Many of you know me; I've been a science teacher at La Costa Canyon for the last 16 years, teaching Physics and Earth Science. This year, I'm serving as a Teacher on Special Assignment for Technology and Learning. As you know, this is a new position for our district, so it's an honor and a challenge for me to define exactly what this role is.
One way to think about this role is in the name itself. Many districts have a similar position, working with "Instructional Technology". Ours is "Technology and Learning". It's more than a semantic difference, it signals that our focus is on student learning and what students do, rather than focusing on what teachers do. Obviously, teachers influence what students do, so as Rick and Mike and I have defined my role, it has fallen into two categories: core technical skills, and 21st-century learning.
Most of the work I've done so far this year has been around providing support and professional development for teachers to improve their core technical skills. We've put together a short list of "what a technically competent teacher can do", including skills with Aeries.net, Gmail, Google Drive, websites, and instructional technology. We had all teachers respond to this survey, and I'm now working with the site administrators to plan and deliver professional development for teachers who need to get up to speed.

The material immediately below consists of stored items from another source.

(** * Cloud Spanner adapter of TensorBoard: schema DDL, SQL classifier, cursor

    A shallow embedding of [tensorboard/schema.py] and
    [tensorboard/platforms/gcp/spanner.py], and the properties of the
    statement classifier, the DDL generator and the cursor that the
    specification states.

    Conventions of the embedding.
    - Python byte strings are [string]; integers are [Z]; a list is a [list].
    - A raised exception is the [Raise] case of [result].  A method of the
      cursor is a function from the cursor to a result and the cursor
      afterwards: what a method assigned before it raised stays assigned.
    - [re.match] is a backtracking matcher over the fragment of the [re]
      syntax the module's four patterns are written in.
    - The Cloud Spanner client is an interface ([Backend]); every call the
      cursor makes to it is recorded in the [calls] of the [world]. *)

From Stdlib Require Import ZArith String Ascii DecimalString Lia.
From Stdlib Require DecimalZ DecimalPos.
From stdpp Require Import base list gmap.

(** [gmap] brings stdpp's strings along, which stop [simpl] on the
    concatenation of strings; the proofs below compute with it. *)
#[local] Arguments String.append : simpl nomatch.

Local Open Scope string_scope.
Local Open Scope Z_scope.

(** ** Exceptions and results *)

(** The exceptions of Python that the module can meet.  [FormatFieldError]
    is not one of them: it marks a format string that leaves the fragment
    of [str.format] modelled below, where nothing is said about Python. *)
Inductive exn : Type :=
| ValueError (msg : string)
| IndexError (msg : string)
| UnboundLocalError (msg : string)
| NotImplementedError (msg : string)
| FormatFieldError (field : string)
| BackendError (msg : string).

Inductive result (A : Type) : Type :=
| Ok (a : A)
| Raise (e : exn).
Arguments Ok {A} a.
Arguments Raise {A} e.

Definition result_bind {A B} (m : result A) (k : A -> result B) : result B :=
  match m with
  | Ok a => k a
  | Raise e => Raise e
  end.

Notation "'try' x <- m ; k" := (result_bind m (fun x => k))
  (at level 10, x name, m at level 100, k at level 200).

(** ** Python values, strings and sequences *)

Module Py.

(** The scalars that reach the module: statement parameters and the
    cells of a row. *)
Inductive value : Type :=
| Int (z : Z)
| Str (s : string)
| Bool (b : bool)
| NoneV.

Definition dquote : string := String "034"%char EmptyString.

(** [str(z)] for an integer. *)
Definition str_of_int (z : Z) : string := NilZero.string_of_int (Z.to_int z).

(** [format(v, '')], what an empty replacement field prints. *)
Definition str (v : value) : string :=
  match v with
  | Int z => str_of_int z
  | Str s => s
  | Bool true => "True"
  | Bool false => "False"
  | NoneV => "None"
  end.

(** [s.replace(old, new)] for a one-character [old]. *)
Fixpoint replace (old : ascii) (new : string) (s : string) : string :=
  match s with
  | EmptyString => EmptyString
  | String c s' =>
      if Ascii.eqb c old then new ++ replace old new s'
      else String c (replace old new s')
  end.

(** [s.split(sep)] for a one-character [sep]: never the empty list. *)
Fixpoint split (sep : ascii) (s : string) : list string :=
  match s with
  | EmptyString => [EmptyString]
  | String c s' =>
      if Ascii.eqb c sep then EmptyString :: split sep s'
      else match split sep s' with
           | w :: ws => String c w :: ws
           | [] => [String c EmptyString]
           end
  end.

(** [sep.join(l)]. *)
Fixpoint join (sep : string) (l : list string) : string :=
  match l with
  | [] => EmptyString
  | [w] => w
  | w :: ws => w ++ sep ++ join sep ws
  end.

(** Whitespace of a byte string: space, [\t], [\n], [\v], [\f], [\r]. *)
Definition isspace (c : ascii) : bool :=
  let n := nat_of_ascii c in
  (Nat.eqb n 32 || (Nat.leb 9 n && Nat.leb n 13))%bool.

Fixpoint lstrip (s : string) : string :=
  match s with
  | EmptyString => EmptyString
  | String c s' => if isspace c then lstrip s' else s
  end.

(** [rstrip] keeps a character when it is not whitespace or when
    something is kept after it. *)
Fixpoint rstrip (s : string) : string :=
  match s with
  | EmptyString => EmptyString
  | String c s' =>
      match rstrip s' with
      | EmptyString => if isspace c then EmptyString else String c EmptyString
      | r => String c r
      end
  end.

(** [s.strip()]. *)
Definition strip (s : string) : string := rstrip (lstrip s).

(** [template.format( *args)] on the fragment of the format language made
    of literal text, the escapes [{{] and [}}], and the empty field [{}],
    which takes the next argument.  A field with a name, an index, a
    conversion or a format specification is outside the fragment and is
    reported as [FormatFieldError]; the module itself only creates [{}]. *)
Fixpoint format (template : string) (args : list string) : result string :=
  match template with
  | EmptyString => Ok EmptyString
  | String "{" (String "{" t) =>
      try r <- format t args; Ok (String "{" r)
  | String "{" (String "}" t) =>
      match args with
      | a :: args' => try r <- format t args'; Ok (a ++ r)
      | [] => Raise (IndexError "tuple index out of range")
      end
  | String "{" EmptyString =>
      Raise (ValueError "Single '{' encountered in format string")
  | String "{" t => Raise (FormatFieldError t)
  | String "}" (String "}" t) =>
      try r <- format t args; Ok (String "}" r)
  | String "}" _ => Raise (ValueError "Single '}' encountered in format string")
  | String c t => try r <- format t args; Ok (String c r)
  end.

I've worked a lot with teachers at all sites to help them use their websites to communicate effectively with students and parents, and to use Blackboard, our online learning management system, as a complement to their in-class activities. I've supported teachers who are using Plato for the 9th grade health component of PE or for support and intervention classes for students performing below grade level in mathematics or who need extra help to pass the High School Exit Exam. I've also been working with teachers who are using electronic textbooks, as we begin to move in that direction, to make sure that the teachers and students can easily access their class materials.
The other side of my job at this point is to help our district to define what 21st-century learning looks like. Our current education system remains largely a 19th- and 20th-century creation; (and here I am speaking not just about our district but about our country as a whole). This system was designed for an age of information scarcity; in which knowledge was difficult to get, and largely held and disseminated by teachers to students.* We don't live in that era anymore; we are in an age of information glut; most students have access to more information than they know what to do with, and they can look it up on a powerful computer that they carry around in their pocket, unless we make them turn it off when they enter the classroom.
So if schools are no longer the holders and disseminators of information, then what is the role of schools and teachers? There are a number of groups who have been working on developing sets of 21st-century skills or 21st-century fluencies. It's a little bit unsettling that we are 13 years into the 21st century and are still discussing what 21st-century skills look like; probably educators will still be working on it for another 87 years. But there is a broad agreement that while students have access to all the information they could want, the role of schools and teachers needs to be to teach them what to do with it. So this is where the notion of skills comes in. The upcoming Common Core standards are much more about skills than about factual knowledge. Students need to be able to find information, curate information, evaluate information, combine information from different sources, work collaboratively with others, and then produce and present their own contributions to the world's knowledge.
Toward this end, I have been working with a small group of teachers from all sites and all disciplines who are interested in experimenting with instructional strategies that can be effective in moving students toward 21st century skills. We've got teachers who are using a strategy known as "flipped learning"; using videos of themselves (among other resources) to provide direct instruction to students who can watch it any time in any place, then using classroom time for interactive activities where the teacher's assistance can be of most use. It's called "flipped" because what was traditionally done in class (direct instruction) is now done at home, and "homework" is now done in class. But it's really about teachers making the best use of scare classroom time with students. There are teachers who are having students produce electronic portfolios to showcase and share what the students have been able to produce. We've got teachers who are using online communication tools like discussion boards and chat rooms to provide extra support for students outside of the school day. This nucleus of teachers is working to explore what kinds of instructional strategies can be effective in helping students to develop the skills they need to be successful in the world of the future.
Thanks for this opportunity to speak to you, and I look forward to continuing to work with the students and teachers all around this district.
*Obviously my thinking here has been heavily influenced by Will Richardson's books, including Why School? and Personal Learning Networks.